Continuously Manage Your CircleCI Implementation with Coralogix

For many companies, success depends on efficient build, test and delivery processes resulting in higher quality CI/CD solutions. However, development and deployment environments can become complex very quickly, even for small and medium companies.

A contributing factor to this complexity is the high adoption rate of microservices. This is where modern CI/CD solutions like CircleCI come in to provide greater visibility. In this post, we’ll walk through the Coralogix-CircleCI integration and how it provides data and alerts to allow CircleCI users to get even more value from their investment.

See this post for how to set up the integration.

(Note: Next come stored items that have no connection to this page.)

Definition chars (s : string) : list string :=
  let '(pending, cs) := chars_aux s in
  match pending with
  | EmptyString => cs
  | _ => pending :: cs
  end.

(** [string-length(s)] counts characters. *)
Definition string_length (s : string) : nat := length (chars s).

(** [substring(s, pos, 1)] for a position counted from 1. *)
Definition char_at (s : string) (pos : nat) : string :=
  match pos with
  | O => EmptyString
  | S i => nth i (chars s) EmptyString
  end.

Fixpoint is_prefix (p s : string) : bool :=
  match p, s with
  | EmptyString, _ => true
  | String a p', String b s' => Ascii.eqb a b && is_prefix p' s'
  | String _ _, EmptyString => false
  end.

(** [contains(s, t)]. *)
Fixpoint contains (s t : string) : bool :=
  is_prefix t s ||
  match s with
  | EmptyString => false
  | String _ s' => contains s' t
  end.

(** [substring-before(s, t)]: what precedes the first occurrence of [t],
    the empty string when [t] does not occur. *)
Fixpoint substring_before (s t : string) : string :=
  if is_prefix t s then EmptyString
  else match s with
       | EmptyString => EmptyString
       | String a s' =>
           if contains s' t then String a (substring_before s' t)
           else EmptyString
       end.

(** [normalize-space(s)]: leading and trailing white space removed, inner
    runs replaced by one space.  [pending] tells that white space was seen
    after the text emitted so far; [started] that some text was emitted. *)
Fixpoint normalize_aux (started pending : bool) (s : string) : string :=
  match s with
  | EmptyString => EmptyString
  | String a rest =>
      if is_space a then normalize_aux started started rest
      else if pending
           then String " "%char (String a (normalize_aux true false rest))
           else String a (normalize_aux true false rest)
  end.

Definition normalize_space (s : string) : string :=
  normalize_aux false false s.

(** XPath [boolean(string)]: true when not empty. *)
Definition nonempty (s : string) : bool :=
  match s with
  | EmptyString => false
  | _ => true
  end.

End XStr.

(** ** XPath numbers

    Finite values are kept as reduced rationals, so that equal numbers are
    equal terms.  The stylesheet divides by the constants 2 and .007 only, so
    no infinity arises, and it never tells a negative zero from zero. *)

Module XNum.

Inductive t : Type :=
| NaN
| Num (q : Q).

Definition of_Q (q : Q) : t := Num (Qred q).
Definition of_Z (z : Z) : t := Num (inject_Z z).
Definition of_nat (n : nat) : t := of_Z (Z.of_nat n).

Definition lift2 (f : Q -> Q -> Q) (a b : t) : t :=
  match a, b with
  | Num x, Num y => of_Q (f x y)
  | _, _ => NaN
  end.

Definition add : t -> t -> t := lift2 Qplus.
Definition sub : t -> t -> t := lift2 Qminus.
Definition mul : t -> t -> t := lift2 Qmult.

(** [a div b] for a constant divisor [b] that is not zero. *)
Definition div : t -> t -> t := lift2 Qdiv.

(** Comparisons with NaN are false. *)
Definition leb (a b : t) : bool :=
  match a, b with
  | Num x, Num y => Qle_bool x y
  | _, _ => false
  end.

Definition eqb (a b : t) : bool :=
  match a, b with
  | Num x, Num y => Qeq_bool x y
  | _, _ => false
  end.

(** [round(x)]: the integer closest to [x], the larger one on a tie. *)
Definition round (a : t) : t :=
  match a with
  | NaN => NaN
  | Num x => of_Z (Qfloor (Qplus x (1 # 2)))
  end.

(** *** string to number: optional white space, an optional minus sign,
    [Digits ('.' Digits?)? | '.' Digits], optional white space; anything
    else is NaN. *)

Definition digit_val (a : ascii) : option Z :=
  let n := nat_of_ascii a in
  if (48 <=? n)%nat && (n <=? 57)%nat then Some (Z.of_nat (n - 48)) else None.

Fixpoint drop_space (s : string) : string :=
  match s with
  | String a rest => if XStr.is_space a then drop_space rest else s
  | EmptyString => EmptyString
  end.

Fixpoint all_space (s : string) : bool :=
  match s with
  | String a rest => XStr.is_space a && all_space rest
  | EmptyString => true
  end.

(** Reads digits: the value read so far, the number of digits read, and
    the rest of the string. *)
Fixpoint read_digits (acc : Z) (count : nat) (s : string) : Z * nat * string :=
  match s with
  | String a rest =>
      match digit_val a with
      | Some d => read_digits (10 * acc + d) (S count) rest
      | None => (acc, count, s)
      end
  | EmptyString => (acc, count, s)
  end.

Definition parse_unsigned (s : string) : option Q :=
  let '(ip, ni, rest) := read_digits 0 0 s in
  match rest with
  | String "."%char rest' =>
      let '(fp, nf, rest'') := read_digits 0 0 rest' in
      if ((ni =? 0)%nat && (nf =? 0)%nat) || negb (all_space rest'') then None
      else Some (Qplus (inject_Z ip) (Qmake fp (Z.to_pos (10 ^ Z.of_nat nf))))
  | _ =>
      if (ni =? 0)%nat || negb (all_space rest) then None
      else Some (inject_Z ip)
  end.

Definition of_string (s : string) : t :=
  match drop_space s with
  | String "-"%char rest =>
      match parse_unsigned rest with
      | Some q => of_Q (Qopp q)
      | None => NaN
      end
  | s' =>
      match parse_unsigned s' with
      | Some q => of_Q q
      | None => NaN
      end
  end.

(** *** number to string: integers without a decimal point, other values
    in decimal notation, NaN as "NaN". *)

Definition digit_char (d : Z) : ascii := ascii_of_nat (48 + Z.to_nat d).

Fixpoint nat_digits (fuel : nat) (n : Z) (acc : string) : string :=
  match fuel with
  | O => acc
  | S fuel' =>
      let acc' := String (digit_char (n mod 10)) acc in
      if (n / 10 =? 0)%Z then acc' else nat_digits fuel' (n / 10) acc'
  end.

Definition Z_abs_string (n : Z) : string :=
  nat_digits (S (Z.to_nat (Z.log2 (Z.abs n)))) (Z.abs n) EmptyString.

(** Digits after the decimal point of [r / d], for [0 <= r < d]. *)
Fixpoint frac_digits (fuel : nat) (r d : Z) : string :=
  match fuel with
  | O => EmptyString
  | S fuel' =>
      if (r =? 0)%Z then EmptyString
      else String (digit_char (10 * r / d)) (frac_digits fuel' ((10 * r) mod d) d)
  end.

Definition to_string (a : t) : string :=
  match a with
  | NaN => "NaN"
  | Num x =>
      let q := Qred x in
      let n := Qnum q in
      let d := Zpos (Qden q) in
      let sign := if (n <? 0)%Z then "-" else "" in
      let ip := (Z.abs n / d)%Z in
      let r := (Z.abs n mod d)%Z in
      if (r =? 0)%Z then (sign ++ Z_abs_string ip)%string
      else (sign ++ Z_abs_string ip ++ "." ++ frac_digits 20 r d)%string
  end.

(** How many of the positions 1 .. [n] satisfy [position() <= bound]:
    the length of a for-each over [(//node())[position() <= bound]] in a
    document of [n] nodes. *)
Definition positions_upto (bound : t) (n : nat) : nat :=
  length (filter (fun k => leb (of_nat k) bound) (seq 1 n)).

End XNum.

(** ** Trees *)

(** An expanded element name: namespace URI and local part. *)
Record qname : Type := QName { q_ns : string; q_local : string }.

(** The namespace bound to the prefix [m] in the stylesheet. *)
Definition mathml_ns : string := "http://www.w3.org/1998/Math/MathML".

(** [m:local], and a name in no namespace. *)
Definition M (local : string) : qname := QName mathml_ns local.
Definition NoNS (local : string) : qname := QName "" local.

Definition qname_eqb (a b : qname) : bool :=
  String.eqb (q_ns a) (q_ns b) && String.eqb (q_local a) (q_local b).

(** The name test [m:*]. *)
Definition in_mathml (a : qname) : bool := String.eqb (q_ns a) mathml_ns.

#[local] Set Warnings "-register-all".

(** A tree of elements and text.  Attributes are a finite map from names to
    values, so their order does not matter; comments and processing
    instructions are left out. *)
Inductive node : Type :=
| Element (name : qname) (attrs : gmap string string) (children : list node)
| Text (value : string).

Definition is_element (n : node) : bool :=
  match n with
  | Element _ _ _ => true
  | Text _ => false
  end.

(** The child axis with the node test [*]. *)
Definition elements (l : list node) : list node := filter (fun n => is_element n) l.

Definition has_name (q : qname) (n : node) : bool :=
  match n with
  | Element nm _ _ => qname_eqb nm q
  | Text _ => false
  end.

Definition children_of (n : node) : list node :=
  match n with
  | Element _ _ cs => cs
  | Text _ => []
  end.

Definition attrs_of (n : node) : gmap string string :=
  match n with
  | Element _ a _ => a
  | Text _ => ∅
  end.

(** [string(@k)]: the value of the attribute, empty when it is absent. *)
Definition attr (a : gmap string string) (k : string) : string :=
  default "" (a !! k).

Definition has_attr (a : gmap string string) (k : string) : bool :=
  bool_decide (is_Some (a !! k)).

(** [number(sum(@k))]: zero without the attribute. *)
Definition attr_sum (a : gmap string string) (k : string) : XNum.t :=
  match a !! k with
  | Some v => XNum.of_string v
  | None => XNum.of_Z 0
  end.

(** [xsl:copy-of select="@k"] into an element under construction. *)
Definition copy_attr (from : gmap string string) (k : string)
    (into : gmap string string) : gmap string string :=
  match from !! k with
  | Some v => <[k := v]> into
  | None => into
  end.

(** The string value of a node: the text of its descendants, in order. *)
Fixpoint string_value (n : node) : string :=
  match n with
  | Text s => s
  | Element _ _ cs => fold_right (fun c acc => (string_value c ++ acc)%string) "" cs
  end.

(** The nodes of a subtree, its root included; the elements among them. *)
Fixpoint count_nodes (n : node) : nat :=
  match n with
  | Text _ => 1
  | Element _ _ cs => S (list_sum (map count_nodes cs))
  end.

Fixpoint count_elements (n : node) : nat :=
  match n with
  | Text _ => 0
  | Element _ _ cs => S (list_sum (map count_elements cs))
  end.

(** Result trees hold no empty text node and no two adjacent text nodes. *)
Fixpoint merge_text (l : list node) : list node :=
  match l with
  | [] => []
  | Text a :: rest =>
      match merge_text rest with
      | Text b :: rest' => Text (a ++ b)%string :: rest'
      | rest' => if XStr.nonempty a then Text a :: rest' else rest'
      end
  | n :: rest => n :: merge_text rest
  end.

(** An element of the result tree with the given content. *)
Definition mk (name : qname) (a : gmap string string) (content : list node) : node :=
  Element name a (merge_text content).

(** The attributes of a literal result element. *)
Definition attrs_of_list (l : list (string * string)) : gmap string string :=
  list_to_map l.

(** A literal result element of the stylesheet, in the MathML namespace. *)
Definition lit (local : string) (a : list (string * string)) (content : list node) : node :=
  mk (M local) (attrs_of_list a) content.

(** The [i]-th element child, counted from 1: [*[i]]. *)
Definition nth_element (cs : list node) (i : nat) : list node :=
  match i with
  | O => []
  | S k => match nth_error (elements cs) k with
           | Some n => [n]
           | None => []
           end
  end.

(** [l[position() = x]] for a number [x]. *)
Definition at_position (l : list node) (x : XNum.t) : option node :=
  match filter (fun k => XNum.eqb (XNum.of_nat k) x) (seq 1 (length l)) with
  | k :: _ => nth_error l (k - 1)
  | [] => None
  end.

(** ** The context of a template instantiation

    [ancestors] lists the elements above the current node, the parent first;
    [doc_nodes] is the number of nodes selected by [//node()] in the document
    of the current node. *)
Record context : Type := Context {
  ancestors : list (qname * gmap string string);
  doc_nodes : nat
}.

Definition push (cx : context) (name : qname) (a : gmap string string) : context :=
  {| ancestors := (name, a) :: ancestors cx; doc_nodes := doc_nodes cx |}.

Once completed, the integration ships CircleCI logs to Coralogix. Coralogix leverages our product capabilities and ML algorithms providing users with deep insight and proactive management capabilities. It allows them to continuously adjust, optimize and improve their CI processes. To borrow from CI/CD vocabulary, it becomes a CM[CI/CD], or a Continuously Managed CI/CD, process.

In addition, using the CircleCI Orb will automatically tag each new version you deploy allowing you to enjoy our ML Auto Version Benchmarks. 

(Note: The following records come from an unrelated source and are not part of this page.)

Record Dataset `{Float64} (T : Type) : Type := mk_Dataset {
  SequenceOfUltrasoundRegions : nat;   (* only its length is read *)
  tag_200d_300d : DataElement;         (* sub-type of the sequence *)
  tag_200d_3301 : list nat;            (* declared inner dimensions *)
  tag_200d_3303 : list float64;        (* real-space scale factors *)
  tag_200d_3207 : float64;             (* frames per second *)
  tag_200d_3020 : UltraSequence T
}.
Arguments mk_Dataset {_ T} _ _ _ _ _ _.
Arguments SequenceOfUltrasoundRegions {_ T} d.
Arguments tag_200d_300d {_ T} d.
Arguments tag_200d_3301 {_ T} d.
Arguments tag_200d_3303 {_ T} d.
Arguments tag_200d_3207 {_ T} d.
Arguments tag_200d_3020 {_ T} d.

End pydicom.

(** ** class ThreeD_Ultrasound *)
Module ThreeD_Ultrasound.
Import np pydicom.

(** The attributes of a [ThreeD_Ultrasound] object that the class itself
    reads or writes; [None] is an attribute or [meta] key not set yet. *)
Record t `{Float64} (T : Type) : Type := mk {
  meta_filename : option string;
  meta_FramesPerSec : option float64;
  meta_no_frames : option nat;
  meta_NumVectors : option nat;
  meta_PixPerVector : option nat;
  _scale : option (list float64);
  _data : option (ndarray T);
  timevector : option (list float64);
  timeOffset : float64
}.
Arguments mk {_ T} _ _ _ _ _ _ _ _ _.
Arguments meta_filename {_ T} t.
Arguments meta_FramesPerSec {_ T} t.
Arguments meta_no_frames {_ T} t.
Arguments meta_NumVectors {_ T} t.
Arguments meta_PixPerVector {_ T} t.
Arguments _scale {_ T} t.
Arguments _data {_ T} t.
Arguments timevector {_ T} t.
Arguments timeOffset {_ T} t.

Section Modality.
Context `{Float64} {T : Type}.

(** [int(interval / shape[3])]: true division of an integer by an
    integer, then truncation towards zero.  Division by zero gives an
    infinity or a NaN, which [int] refuses.  (For operands below 2^53
    the binary64 quotient truncates to the exact integer quotient.) *)
Definition int_truediv (x n : Z) : result Z :=
  if decide (n = 0)%Z then
    if decide (x = 0)%Z then Raise ValueError else Raise OverflowError
  else Ok (Z.quot x n).

Definition _read_3D_ultra (self : t T) (ds : Dataset T) : result (t T) :=
  let ultra_sequence := tag_200d_3020 ds in
  (* data dimensions *)
  let numberOfFrames := tag_200d_3010 ultra_sequence in
  let shape := tag_200d_3301 ds in
  let frameSize := prod shape in
  let shape := shape ++ [numberOfFrames] in
  (* data scale in real space-time *)
  let scale := tag_200d_3303 ds in
  let self := mk (meta_filename self) (Some (tag_200d_3207 ds))
                 (meta_no_frames self) (meta_NumVectors self)
                 (meta_PixPerVector self) (Some scale) (_data self)
                 (timevector self) (timeOffset self) in
  (* the number of junk data points between each frame *)
  shape3 ← getitem shape 3;
  let interval :=
    (Z.of_nat (length (tag_200d_300e ultra_sequence))
     - Z.of_nat frameSize * Z.of_nat shape3)%Z in
  shape3 ← getitem shape 3;
  interval ← int_truediv interval (Z.of_nat shape3);
  let data := frombuffer (tag_200d_300e ultra_sequence) in
  data ← set_shape [(Z.of_nat frameSize + interval)%Z; Z.of_nat numberOfFrames]
                   data;
  let index := transpose (repmat (arange frameSize) numberOfFrames 1) in
  data ← take_along_axis0 data index;
  data ← set_shape (Z.of_nat <$> shape) data;
  Ok (mk (meta_filename self) (meta_FramesPerSec self)
         (meta_no_frames self) (meta_NumVectors self)
         (meta_PixPerVector self) (_scale self)
         (Some (transpose data))
         (timevector self) (timeOffset self)).

(** Modelled from the spec: the getter of [data] in the base class
    MatrixData (satkit/recording.py is not among the sources), which
    hands out the tensor once it is loaded. *)
Definition data (self : t T) : option (ndarray T) := _data self.

(** [self.data.shape] *)
Definition data_shape (self : t T) : result (list nat) :=
  match data self with
  | Some d => Ok (shape d)
  | None => Raise (AttributeError "shape")
  end.

(** [_getData]: read the DICOM file named in [meta], check its layout,
    decode the volume and derive the frame count and the time vector.
    [dcmread] is the file system as pydicom sees it. *)
Definition _getData (dcmread : string -> result (Dataset T)) (self : t T)
  : result (t T) :=
  filename ← match meta_filename self with
             | Some f => Ok f
             | None => Raise TypeError
             end;
  ds ← dcmread filename;
  (* There are other options, but we don't deal with them just yet. *)
  self ← (if SequenceOfUltrasoundRegions ds =? 3 then
            type ← getattr (tag_200d_300d ds) "valuex";
            if decide (type = "UDM_USD_DATATYPE_DIN_3D_ECHO")
            then _read_3D_ultra self ds
            else Raise SystemExit
          else Raise SystemExit);
  no_frames ← data_shape self ≫= (fun shp => getitem shp 0);
  NumVectors ← data_shape self ≫= (fun shp => getitem shp 1);
  PixPerVector ← data_shape self ≫= (fun shp => getitem shp 2);
  FramesPerSec ← match meta_FramesPerSec self with
                 | Some fps => Ok fps
                 | None => Raise (KeyError "FramesPerSec")
                 end;
  Ok (mk (meta_filename self) (meta_FramesPerSec self)
         (Some no_frames) (Some NumVectors) (Some PixPerVector)
         (_scale self) (_data self)
         (Some (time_axis no_frames FramesPerSec (timeOffset self)))
         (timeOffset self)).

(** The constructor: [filename] and [preload] decide whether the volume
    is decoded at once. *)
Definition __init__ (dcmread : string -> result (Dataset T))
    (preload : bool) (timeOffset : float64) (filename : option string)
  : result (t T) :=
  let self := mk filename None None None None None None None timeOffset in
  match filename with
  | Some f => if bool_decide (f <> "") && preload then _getData dcmread self
              else Ok self
  | None => Ok self
  end.

(** The setter of the [data] property: anything but [None] is refused. *)
Definition data_setter (self : t T) (data : option (ndarray T))
  : result (t T) :=
  match data with
  | Some _ => Raise NotImplementedError
  | None =>
      Ok (mk (meta_filename self) (meta_FramesPerSec self)
             (meta_no_frames self) (meta_NumVectors self)
             (meta_PixPerVector self) (_scale self) None
             (timevector self) (timeOffset self))
  end.

(** The state a successful [_read_3D_ultra] leaves behind. *)
Definition loaded (self : t T) (ds : Dataset T) (data : ndarray T) : t T :=
  mk (meta_filename self) (Some (tag_200d_3207 ds))
     (meta_no_frames self) (meta_NumVectors self) (meta_PixPerVector self)
     (Some (tag_200d_3303 ds)) (Some data) (timevector self) (timeOffset self).

End Modality.
End ThreeD_Ultrasound.

(** ** Library functions and the file system

    What the ingestion code takes from the standard library and from
    the rest of satkit is gathered here.  [strptime s] stands for
    [datetime.strptime(s, "%d-%b-%Y %H:%M:%S")], with [None] for its
    ValueError; [PureWindowsPath_name s] for [PureWindowsPath(s).name];
    [Path_name s] for [Path(s).name]; [LipVideo] for the objects of the
    class of that name in satkit/io/AAA_video.py. *)
Class Libs : Type := {
  datetime : Type;
  datetime_ltb : datetime -> datetime -> bool;
  strptime : string -> option datetime;
  PureWindowsPath_name : string -> string;
  Path_name : string -> string;
  os_path_join : string -> string -> string;
  LipVideo : Type
}.

(** The objects found in [meta] dictionaries and in session notes. *)
Inductive pyvalue `{Libs} : Type :=
| VNone
| VBool (b : bool)
| VInt (z : Z)
| VStr (s : string)
| VDate (d : datetime).

(** Truth value of an object in a condition. *)
Definition truthy `{Libs} (v : pyvalue) : bool :=
  match v with
  | VNone => false
  | VBool b => b
  | VInt z => negb (z =? 0)%Z
  | VStr s => negb (String.eqb s "")
  | VDate _ => true
  end.

(** A directory argument is a [str] or a [pathlib.Path]. *)
Inductive pathlike : Type :=
| PStr (s : string)
| PPath (s : string).

Definition fspath (p : pathlike) : string :=
  match p with
  | PStr s => s
  | PPath s => s
  end.

(** [p / name] is defined on paths only. *)
Definition truediv `{Libs} (p : pathlike) (name : string) : result pathlike :=
  match p with
  | PPath s => Ok (PPath (os_path_join s name))
  | PStr _ => Raise TypeError
  end.

(** An operand of [+] between strings has to be a [str] itself. *)
Definition str_operand (p : pathlike) : result string :=
  match p with
  | PStr s => Ok s
  | PPath _ => Raise TypeError
  end.

(** What iteration accepts: a list, or a generator such as the one
    [Path.glob] returns.  Only a list can be subscripted. *)
Inductive iterable (X : Type) : Type :=
| PyList (items : list X)
| Generator (items : list X).
Arguments PyList {X} items.
Arguments Generator {X} items.

Definition items_of {X : Type} (it : iterable X) : list X :=
  match it with
  | PyList l => l
  | Generator l => l
  end.

Definition subscript {X : Type} (it : iterable X) (i : nat) : result X :=
  match it with
  | PyList l => getitem l i
  | Generator _ => Raise TypeError
  end.

Record filesystem `{Float64} `{Libs} (T : Type) : Type := mk_filesystem {
  isfile : string -> bool;
  (* the paths in a directory that match a pattern, in sorted order *)
  glob_sorted : string -> string -> list string;
  dcmread : string -> result (pydicom.Dataset T);
  (* mat['officialNotes'] of scipy.io.loadmat, every element after .item() *)
  loadmat_officialNotes : string -> result (list (list pyvalue));
  (* the rows csv.reader(delimiter='\t') yields for a file *)
  read_tsv : string -> result (list (list string))
}.
Arguments mk_filesystem {_ _ T} _ _ _ _ _.
Arguments isfile {_ _ T} f _.
Arguments glob_sorted {_ _ T} f _ _.
Arguments dcmread {_ _ T} f _.
Arguments loadmat_officialNotes {_ _ T} f _.
Arguments read_tsv {_ _ T} f _.

(** [Path.glob]: a generator over the matching paths. *)
Definition Path_glob `{Float64} `{Libs} {T : Type} (fs : filesystem T)
    (dir : pathlike) (pattern : string) : iterable pathlike :=
  Generator (PPath <$> glob_sorted fs (fspath dir) pattern).

(** ** class Recording *)
Module Recording.

Inductive modality `{Float64} `{Libs} (T : Type) : Type :=
| Ultrasound (u : ThreeD_Ultrasound.t T)
| Video (v : LipVideo).
Arguments Ultrasound {_ _ T} u.
Arguments Video {_ _ T} v.

Record t `{Float64} `{Libs} (T : Type) : Type := mk {
  excluded : bool;
  path : pathlike;
  basename : string;
  meta : gmap string pyvalue;
  modalities : gmap string (modality T)
}.
Arguments mk {_ _ T} _ _ _ _ _.
Arguments excluded {_ _ T} t.
Arguments path {_ _ T} t.
Arguments basename {_ _ T} t.
Arguments meta {_ _ T} t.
Arguments modalities {_ _ T} t.

Section Base.
Context `{Float64} `{Libs} {T : Type}.

Definition set_excluded (b : bool) (self : t T) : t T :=
  mk b (path self) (basename self) (meta self) (modalities self).

Definition set_meta (key : string) (v : pyvalue) (self : t T) : t T :=
  mk (excluded self) (path self) (basename self) (<[key := v]> (meta self))
     (modalities self).

(** [self.meta[key]] *)
Definition meta_getitem (self : t T) (key : string) : result pyvalue :=
  match meta self !! key with
  | Some v => Ok v
  | None => Raise (KeyError key)
  end.

(** Modelled from the spec: the constructor of class [Recording]
    (satkit/recording.py is not among the sources).  A new recording has
    its basename and path, is not excluded and has no modalities; the
    sources read the basename both as an attribute and as
    [meta['basename']], so it is recorded under both.  The annotations
    of a recording are not touched by the embedded code and left out. *)
Definition __init__ (path : pathlike) (basename : string) : t T :=
  mk false path basename {[ "basename" := VStr basename ]} ∅.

The rest of this document provides examples of visualizations and alerts that will help implement this continuous management of your CircleCI implementation.

Visualizations

Top committers

This table shows the top committers per day. The time frame can be adjusted based on specific customer profiles. It uses the user.name’ field to identify the user.

Jobs with most failures

This visualization uses the ‘status’ and ‘workflows.job_name’ fields. It shows the jobs that had the most failures per time frame specified by the customer profile.

Class distribution

Class usage relates to memory and resource allocation. This visualization uses the field  ‘picard.resource_class.class’, part of the log’s picard object. Its optional values are ‘small’, ‘medium’, and ‘large’. The second field used is ‘workflows.workflow_name’ that holds the workflow name. Although classes are set by configuration and do not change dynamically, they are tightly related to your credit charges. It will be good to have this monitored to identify if a developer unexpectedly runs a new build that will impact your quota.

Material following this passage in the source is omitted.